Record t := mk {
  tracks : list (string * Track.t);
  activeTrackIds : list string;
  currentTrack : option Track.t;
  isRevealed : bool;
  isLoading : bool;
  error : option string;
  playbackState : PlaybackState.t;
  usedTrackIds : gset string;
  player : AudioPlayer.t
}.

Definition new (tracks : list (string * Track.t)) (player : AudioPlayer.t) : t :=
  mk tracks (Map_keys tracks) None false false None
     (AudioPlayer.getState player) ∅ player.

Definition set_activeTrackIds (ids : list string) (s : t) : t :=
  mk (tracks s) ids (currentTrack s) (isRevealed s) (isLoading s) (error s)
     (playbackState s) (usedTrackIds s) (player s).
Definition set_currentTrack (c : option Track.t) (s : t) : t :=
  mk (tracks s) (activeTrackIds s) c (isRevealed s) (isLoading s) (error s)
     (playbackState s) (usedTrackIds s) (player s).
Definition set_isRevealed (b : bool) (s : t) : t :=
  mk (tracks s) (activeTrackIds s) (currentTrack s) b (isLoading s) (error s)
     (playbackState s) (usedTrackIds s) (player s).
Definition set_isLoading (b : bool) (s : t) : t :=
  mk (tracks s) (activeTrackIds s) (currentTrack s) (isRevealed s) b (error s)
     (playbackState s) (usedTrackIds s) (player s).
Definition set_error (e : option string) (s : t) : t :=
  mk (tracks s) (activeTrackIds s) (currentTrack s) (isRevealed s)
     (isLoading s) e (playbackState s) (usedTrackIds s) (player s).
Definition set_usedTrackIds (u : gset string) (s : t) : t :=
  mk (tracks s) (activeTrackIds s) (currentTrack s) (isRevealed s)
     (isLoading s) (error s) (playbackState s) u (player s).

(** The subscription callback: [this.playbackState = state]. *)
Definition onPlayerState (s : t) : t :=
  mk (tracks s) (activeTrackIds s) (currentTrack s) (isRevealed s)
     (isLoading s) (error s) (AudioPlayer.state (player s)) (usedTrackIds s)
     (player s).

(** A call of a player method that ends with a notification. *)
Definition withPlayer (f : AudioPlayer.t -> AudioPlayer.t) (s : t) : t :=
  onPlayerState
    (mk (tracks s) (activeTrackIds s) (currentTrack s) (isRevealed s)
        (isLoading s) (error s) (playbackState s) (usedTrackIds s)
        (f (player s))).

Definition getState (s : t)
    : option Track.t * bool * bool * option string * PlaybackState.t :=
  (currentTrack s, isRevealed s, isLoading s, error s, playbackState s).

Definition reset (s : t) : t :=
  let s := withPlayer AudioPlayer.stop s in
  let s := set_currentTrack None s in
  let s := set_isRevealed false s in
  let s := set_isLoading false s in
  let s := set_error None s in
  set_usedTrackIds ∅ s.

Definition setPlaylistFilter (playlist : option PlaylistNode.t) (s : t) : t :=
  let s :=
    match playlist with
    | None => set_activeTrackIds (Map_keys (tracks s)) s
    | Some node => set_activeTrackIds (getAllTrackIdsFromPlaylist node) s
    end in
  reset s.

(** [getRandomTrack]: [r] is the value of [Math.random()]. *)
Definition getRandomTrack (r : Q) (s : t) : option Track.t :=
  match activeTrackIds s with
  | [] => None
  | _ =>
      let randomIndex := floor_scaled r (length (activeTrackIds s)) in
      match Array_at (activeTrackIds s) randomIndex with
      | Some trackId => Map_get (tracks s) trackId
      | None => None
      end
  end.

(** [getRandomUnusedTrack]: [r] is the value of the one [Math.random()]
    call made on either path. *)
Definition getRandomUnusedTrack (r : Q) (s : t) : t * option Track.t :=
  let unusedIds :=
    filter (fun id => id ∉ usedTrackIds s) (activeTrackIds s) in
  match unusedIds with
  | [] =>
      let s := set_usedTrackIds ∅ s in
      (s, getRandomTrack r s)
  | _ =>
      let randomIndex := floor_scaled r (length unusedIds) in
      match Array_at unusedIds randomIndex with
      | Some trackId => (s, Map_get (tracks s) trackId)
      | None => (s, None)
      end
  end.

(** [getRandomStartPoint]: [r] is the value of [Math.random()]; the two
    products, the difference, the last product and the sum are each
    rounded. *)
Definition getRandomStartPoint (duration : Q) (r : Q) : Q :=
  let startRange := Binary64.mul duration 0.25 in
  let endRange := Binary64.mul duration 0.75 in
  let range := Binary64.sub endRange startRange in
  Binary64.add startRange (Binary64.mul r range).

Definition checkTrackExists (w : Attempt.t) (track : Track.t) : bool :=
  Attempt.fileExists w (Track.location track).

(** [this.usedTrackIds.add(id)]. *)
Definition markUsed (id : string) (s : t) : t :=
  set_usedTrackIds ({[id]} ∪ usedTrackIds s) s.

Definition reveal (s : t) : t :=
  match currentTrack s with
  | Some _ => set_isRevealed true s
  | None => s
  end.

Definition togglePlayback (started : bool) (s : t) : t :=
  withPlayer (AudioPlayer.toggle started) s.

Definition getActiveTrackCount (s : t) : nat := length (activeTrackIds s).
Definition getTotalTrackCount (s : t) : nat := length (tracks s).

Definition maxAttempts : nat := 10.

Section WithAssetUrl.

Variable convertFileSrc : string -> string.

(** Entry of [nextTrack], up to the [while]. *)
Definition nextTrack_enter (s : t) : t :=
  let s := set_isLoading true s in
  let s := set_error None s in
  withPlayer AudioPlayer.stop s.

(** One iteration of the [while] body: [inl] when it ends with
    [attempts++] (the loop goes on), [inr] when it returns. *)
Definition nextTrack_body (w : Attempt.t) (s : t) : t + t :=
  let '(s, track) := getRandomUnusedTrack (Attempt.randomDraw w) s in
  match track with
  | None =>
      let s := set_error (Some "No tracks available") s in
      inr (set_isLoading false s)
  | Some track =>
      if negb (checkTrackExists w track) then
        inl (markUsed (Track.id track) s)
      else
        let startOffset :=
          getRandomStartPoint (Track.duration track) (Attempt.randomStart w) in
        let '(p, loaded) :=
          AudioPlayer.load convertFileSrc (Track.location track) startOffset 30
            (Attempt.metadata w (Track.location track)) (player s) in
        let s := withPlayer (fun _ => p) s in
        if loaded then
          let s := set_currentTrack (Some track) s in
          let s := set_isRevealed false s in
          let s := markUsed (Track.id track) s in
          let s := set_isLoading false s in
          inr (withPlayer (AudioPlayer.play (Attempt.playStarted w)) s)
        else
          inl (markUsed (Track.id track) s)
  end.
(** The loop returns at the first name that is present when its value
    qualifies. *)
Lemma scan_fields_first_present (entries : list (value * value))
      (fields : list str) (field blob : str) :
  find (Spec.is_present entries) fields = Some field ->
  field_blob entries field = Some blob ->
  scan_fields entries fields = Some blob.
Proof.
  intros Hfind Hblob. induction fields as [| g more IH]; [discriminate |].
  cbn [find] in Hfind. cbn [scan_fields].
  destruct (Spec.is_present entries g) eqn:Hg.
  - injection Hfind as ->. rewrite Hblob. reflexivity.
  - rewrite (field_blob_absent entries g Hg). exact (IH Hfind).
Qed.

(** What the search of the nested maps returns is a non-empty result of the
    recursive call on one of the values. *)
Lemma scan_nested_some (self : value -> option str)
      (entries : list (value * value)) (blob : str) :
  scan_nested self entries = Some blob ->
  exists kv, In kv entries /\ self (snd kv) = Some blob /\ blob <> [].
Proof.
  induction entries as [| [k x] entries IH]; [discriminate |].
  cbn [scan_nested].
  assert (Hnext : scan_nested self entries = Some blob ->
                  exists kv, In kv ((k, x) :: entries)
                             /\ self (snd kv) = Some blob /\ blob <> []).
  { intros H. destruct (IH H) as (kv & Hin & Hkv).
    exists kv. split; [right; exact Hin | exact Hkv]. }
  destruct x; try exact Hnext.
  destruct (self (VDict entries0)) as [result |] eqn:Es; [| exact Hnext].
  destruct (nonempty result) eqn:Hne; [| exact Hnext].
  intros [= ->]. exists (k, VDict entries0).
  split; [left; reflexivity |]. split; [exact Es |].
  apply nonempty_true. exact Hne.
Qed.

(** A blob taken from a field is accepted by [^[0-9A-F]+$] unless it is
    empty. *)
Lemma field_blob_shape (entries : list (value * value)) (field blob : str) :
  field_blob entries field = Some blob -> blob <> [] ->
  match_upper_hex_text blob = true.
Proof.
  unfold field_blob.
  destruct (dict_get entries field) as [[| | value | value | | | |] |];
    try discriminate.
  - destruct (match_hex_text value) eqn:Hm; [| discriminate].
    intros [= <-] _.
    destruct (match_hex_text_inv value Hm)
      as (run & rest & -> & Hall & Hne & Hend).
    rewrite str_upper_ascii.
    + rewrite map_app.
      replace (map ascii_upper rest) with rest
        by (destruct Hend as [-> | ->]; reflexivity).
      apply match_upper_hex_text_intro; [| | exact Hend].
      * apply forallb_upper_hex, Hall.
      * destruct run; [congruence | discriminate].
    + apply Forall_app. split.
      * apply Forall_forall. intros c Hc. apply is_hex_ascii.
        rewrite forallb_forall in Hall. auto.
      * destruct Hend as [-> | ->]; repeat constructor.
  - intros [= <-] Hne.
    rewrite str_upper_hex in * by apply bytes_hex_is_hex.
    rewrite <- (app_nil_r (map _ _)).
    apply match_upper_hex_text_intro; [| exact Hne | left; reflexivity].
    apply forallb_upper_hex, bytes_hex_is_hex.
Qed.

(** A blob taken from a [bytes] value has two digits for every byte. *)
Lemma field_blob_bytes_length (entries : list (value * value))
      (field : str) (value : bytes) :
  dict_get entries field = Some (VBytes value) ->
  exists blob, field_blob entries field = Some blob
               /\ length blob = (2 * length value)%nat.
Proof.
  intros E. unfold field_blob. rewrite E. eexists. split; [reflexivity |].
  rewrite str_upper_hex by apply bytes_hex_is_hex.
  rewrite length_map. apply bytes_hex_length.
Qed.

Lemma extract_xrpl_transaction_shape (v : value) (blob : str) :
  extract_xrpl_transaction v = Some blob -> blob <> [] ->
  match_upper_hex_text blob = true.
Proof.
  revert blob. induction v as [entries IH | v Hv] using value_dict_ind;
    intros blob.
  - cbn [extract_xrpl_transaction].
    destruct (scan_fields entries possible_fields) as [b |] eqn:Es.
    + intros [= ->]. apply scan_fields_some in Es.
      destruct Es as (f & _ & Hf). exact (field_blob_shape _ _ _ Hf).
    + intros Hn. apply scan_nested_some in Hn.
      destruct Hn as (kv & Hin & Hkv & Hne). intros _.
      rewrite Forall_forall in IH. exact (IH kv Hin blob Hkv Hne).
  - destruct v; try discriminate Hv; discriminate.
Qed.

(** *** A call under the recursion limit *)



Lemma scan_nested_call_returns (call : value -> result (option str))
      (entries : list (value * value)) (r : option str) :
  (forall kv r', In kv entries -> call (snd kv) = Ok r' ->
                 r' = extract_xrpl_transaction (snd kv)) ->
  scan_nested_call call entries = Ok r ->
  r = scan_nested extract_xrpl_transaction entries.
Proof.
  induction entries as [| [k x] entries IH]; intros Hcall.
  - intros [= <-]. reflexivity.
  - cbn [scan_nested_call scan_nested].
    assert (Hrest : scan_nested_call call entries = Ok r ->
                    r = scan_nested extract_xrpl_transaction entries)
      by (apply IH; intros kv r' Hin; apply Hcall; right; exact Hin).
    destruct x; try exact Hrest.
    destruct (call (VDict entries0)) as [r' | e] eqn:Ec; [| discriminate].
    pose proof (Hcall (k, VDict entries0) r' (or_introl eq_refl) Ec) as Hr.
    cbn [snd] in Hr. rewrite <- Hr.
    destruct r' as [result |]; [| exact Hrest].
    destruct (nonempty result); [| exact Hrest].
    intros [= <-]. reflexivity.
Qed.

(** When the call returns, it returns what the function returns for the
    object. *)
Lemma extract_call_returns (frames : nat) (v : value) (r : option str) :
  extract_xrpl_transaction_call frames v = Ok r ->
  r = extract_xrpl_transaction v.
Proof.
  revert v r. induction frames as [| frames IH]; intros v r; [discriminate |].
  cbn [extract_xrpl_transaction_call].
  destruct v; try (intros [= <-]; reflexivity).
  cbn [extract_xrpl_transaction].
  destruct (scan_fields entries possible_fields);
    [intros [= <-]; reflexivity |].
  apply scan_nested_call_returns. intros kv r' _. apply IH.
Qed.





End Extractor.

Section ExtractorClaims.
Context {R : Runtime}.

(** ** C1 *)

(** C1, amended.  For every map whose first-present priority field holds a
    value of the wrong shape (not hexadecimal text and not bytes), the field
    extractor goes on to the field names that come after it in the priority
    list and returns the first of them that qualifies; it proceeds to the
    search of the nested maps only when none of them does. *)
Theorem extract_tries_later_fields (entries : list (value * value))
        (field : str) :
  Spec.first_present entries = Some field ->
  field_blob entries field = None ->
  extract_xrpl_transaction (VDict entries)
  = match scan_fields entries (Spec.fields_after field possible_fields) with
    | Some blob => Some blob
    | None => scan_nested extract_xrpl_transaction entries
    end.
Proof.
  intros Hfirst Hwrong. cbn [extract_xrpl_transaction].
  rewrite (scan_fields_after entries possible_fields field Hfirst Hwrong).
  reflexivity.
Qed.

(** ** C2 *)

(** C2. For the map that holds the key signature with the value "zz" and
    the key txBlob with the value "1122", in either order of the two
    entries, the field extractor returns "1122". *)
Theorem extract_signature_txBlob :
  extract_xrpl_transaction (VDict entries_signature_txBlob)
  = Some (py "1122")
  /\ extract_xrpl_transaction (VDict entries_txBlob_signature)
     = Some (py "1122").
Proof. split; reflexivity. Qed.

(** ** C8 *)

(** C8. For the map {"other": {"hex": "AABB"}} no priority field is found
    at the top level, the search of the nested maps reaches the inner map,
    and the field extractor returns "AABB". *)
Theorem extract_other_hex :
  scan_fields entries_other_hex possible_fields = None
  /\ scan_nested extract_xrpl_transaction entries_other_hex
     = Some (py "AABB")
  /\ extract_xrpl_transaction (VDict entries_other_hex) = Some (py "AABB").
Proof. repeat split; reflexivity. Qed.

End ExtractorClaims.

(** ** The orchestrator *)

Lemma ur_prefix_chars : ur_prefix = [85; 82; 58; 66; 89; 84; 69; 83; 47].
Proof. reflexivity. Qed.

Lemma startswith_app (p s : str) : startswith p (p ++ s) = true.
Proof.
  induction p as [| c p IH]; [reflexivity |].
  simpl. rewrite Z.eqb_refl, IH. reflexivity.
Qed.

Lemma strip_prefix_app (s : str) : strip_prefix (ur_prefix ++ s) = s.
Proof.
  unfold strip_prefix. rewrite startswith_app, ur_prefix_chars. reflexivity.
Qed.
(** With at least one reconnect attempt allowed, the attempt counter of a
    reachable manager is zero whenever no reconnect is in progress. *)
Lemma reachable_idleAtZero (cfg : config) (m : manager) :
  (0 < maxReconnectAttempts cfg)%Z -> reachable cfg m -> idleAtZero m.
Proof.
  intros Hmax R. induction R as [now | m c R IH].
  - intros _. reflexivity.
  - exact (proj1 (steady_exec cfg c Hmax m IH)).
Qed.

(** Hence the exhausted branch of [handleReconnect] is never taken: no
    command run on a reachable manager exits the process. *)
Lemma reachable_noExit (cfg : config) (m : manager) (c : command) :
  (0 < maxReconnectAttempts cfg)%Z -> reachable cfg m ->
  noExit (trace (exec cfg c m)).
Proof.
  intros Hmax R.
  exact (proj2 (steady_exec cfg c Hmax m (reachable_idleAtZero cfg m Hmax R))).
Qed.

(** A reconnect that fails stalls the manager: with a reconnect in
    progress, neither a rejected fetch nor a close event arms a timer. *)
Lemma reconnect_stalls (cfg : config) (m : manager) :
  isReconnecting m = true ->
  timers (final (connect cfg None m)) = timers m /\
  timers (final (handleReconnect cfg m)) = timers m.
Proof.
  intros R. destruct m as [w pi po ra ir lmt subs tm nt ck].
  simpl in R. subst ir. split; reflexivity.
Qed.
End Connection.

(** * Further properties of the code *)

(** ** TechnicalAnalysis: windows and histories *)
Section Windows.
Import TechnicalAnalysis.

Lemma slice_last_length {A : Type} (n : nat) (l : list A) :
  length (slice_last n l) = Nat.min n (length l).
Proof. unfold slice_last. rewrite length_drop. lia. Qed.

Lemma push_capped_slice (cap : nat) (l : list Q) (x : Q) :
  length l <= cap -> push_capped cap l x = slice_last cap (l ++ [x]).
Proof.
  intros H. unfold push_capped, push, shift, slice_last.
  rewrite length_app. simpl.
  destruct (cap <? length l + 1) eqn:E.
  - apply Nat.ltb_lt in E. replace (length l + 1 - cap) with 1 by lia.
    destruct l; reflexivity.
  - apply Nat.ltb_ge in E. replace (length l + 1 - cap) with 0 by lia.
    reflexivity.
Qed.

Lemma slice_last_app_slice {A : Type} (n : nat) (l1 l2 : list A) :
  slice_last n (slice_last n l1 ++ l2) = slice_last n (l1 ++ l2).
Proof.
  unfold slice_last.
  rewrite <- (drop_app_le l1 l2 (length l1 - n)) by lia.
  rewrite drop_drop. f_equal.
  rewrite length_drop, !length_app. lia.
Qed.

Lemma feed_closingPrices (cfg : config) (prices : list Q) :
  forall s,
    length (closingPrices s) <= maxClosingPrices cfg ->
    closingPrices (feed cfg s prices) =
    slice_last (maxClosingPrices cfg) (closingPrices s ++ prices).
Proof.
  induction prices as [|x prices IH]; intros s H.
  - simpl. rewrite app_nil_r. unfold slice_last.
    replace (length (closingPrices s) - maxClosingPrices cfg) with 0 by lia.
    reflexivity.
  - change (feed cfg s (x :: prices)) with (feed cfg (addPrice cfg s x None) prices).
    rewrite IH.
    + simpl closingPrices. rewrite push_capped_slice by assumption.
      rewrite slice_last_app_slice, <- app_assoc. reflexivity.
    + simpl closingPrices. rewrite push_capped_slice by assumption.
      rewrite slice_last_length. lia.
Qed.

(** X1: [addPrice] keeps a sliding window.  From a state whose closing
    prices fit the configured maximum, feeding further prices leaves
    exactly the last [maxClosingPrices] of the old and new prices, in
    order; the window never grows past the maximum, and a feed without
    volumes leaves the histories alone. *)
Theorem addPrice_window (cfg : config) (s : state) (prices : list Q) :
  length (closingPrices s) <= maxClosingPrices cfg ->
  closingPrices (feed cfg s prices) =
    slice_last (maxClosingPrices cfg) (closingPrices s ++ prices) /\
  length (closingPrices (feed cfg s prices)) <= maxClosingPrices cfg /\
  ema5History (feed cfg s prices) = ema5History s /\
  ema50History (feed cfg s prices) = ema50History s /\
  volumeHistory (feed cfg s prices) = volumeHistory s.
Proof.
  intros H. split; [apply feed_closingPrices; assumption|].
  split; [rewrite feed_closingPrices by assumption;
          rewrite slice_last_length; lia|].
  clear H. revert s. induction prices as [|x prices IH]; intros s;
    [repeat split|].
  change (feed cfg s (x :: prices)) with (feed cfg (addPrice cfg s x None) prices).
  destruct (IH (addPrice cfg s x None)) as (E5 & E50 & EV).
  rewrite E5, E50, EV. repeat split.
Qed.

(** X1 on a window of 3 fed with five prices. *)
Lemma addPrice_window_witness :
  let cfg := Config 5 50 3 20 1 1 1 5 1000 30000 5000 in
  closingPrices (feed cfg init [1; 2; 3; 4; 5]%Q) = [3; 4; 5]%Q.
Proof.
  intros cfg. apply (addPrice_window cfg init [1; 2; 3; 4; 5]%Q).
  simpl. lia.
Defined.

Lemma set_last_snoc (l : list Q) (y x : Q) : set_last (l ++ [y]) x = l ++ [x].
Proof.
  unfold set_last. rewrite length_app. simpl.
  replace (length l + 1 - 1) with (length l + 0) by lia.
  rewrite insert_app_r. reflexivity.
Qed.

Lemma set_last_length (l : list Q) (x : Q) : length (set_last l x) = length l.
Proof. unfold set_last. apply length_insert. Qed.

Lemma set_last_take (l : list Q) (x : Q) :
  l <> [] -> set_last l x = take (length l - 1) l ++ [x].
Proof.
  intros H. destruct l as [|a l] using rev_ind; [contradiction|].
  rewrite set_last_snoc, length_app. simpl.
  replace (length l + 1 - 1) with (length l) by lia.
  rewrite take_app_length. reflexivity.
Qed.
______
§ **PROBLEM DESCRIPTION**: Looking at the data above, write out exactly the lines that start at the one containing "(2 * length value)%nat." and end at the one containing "scan_nested_some in Hn."; include both and nothing beyond.

§ **EXERCISE OUTPUT**:
               /\ length blob = (2 * length value)%nat.
Proof.
  intros E. unfold field_blob. rewrite E. eexists. split; [reflexivity |].
  rewrite str_upper_hex by apply bytes_hex_is_hex.
  rewrite length_map. apply bytes_hex_length.
Qed.

Lemma extract_xrpl_transaction_shape (v : value) (blob : str) :
  extract_xrpl_transaction v = Some blob -> blob <> [] ->
  match_upper_hex_text blob = true.
Proof.
  revert blob. induction v as [entries IH | v Hv] using value_dict_ind;
    intros blob.
  - cbn [extract_xrpl_transaction].
    destruct (scan_fields entries possible_fields) as [b |] eqn:Es.
    + intros [= ->]. apply scan_fields_some in Es.
      destruct Es as (f & _ & Hf). exact (field_blob_shape _ _ _ Hf).
    + intros Hn. apply scan_nested_some in Hn.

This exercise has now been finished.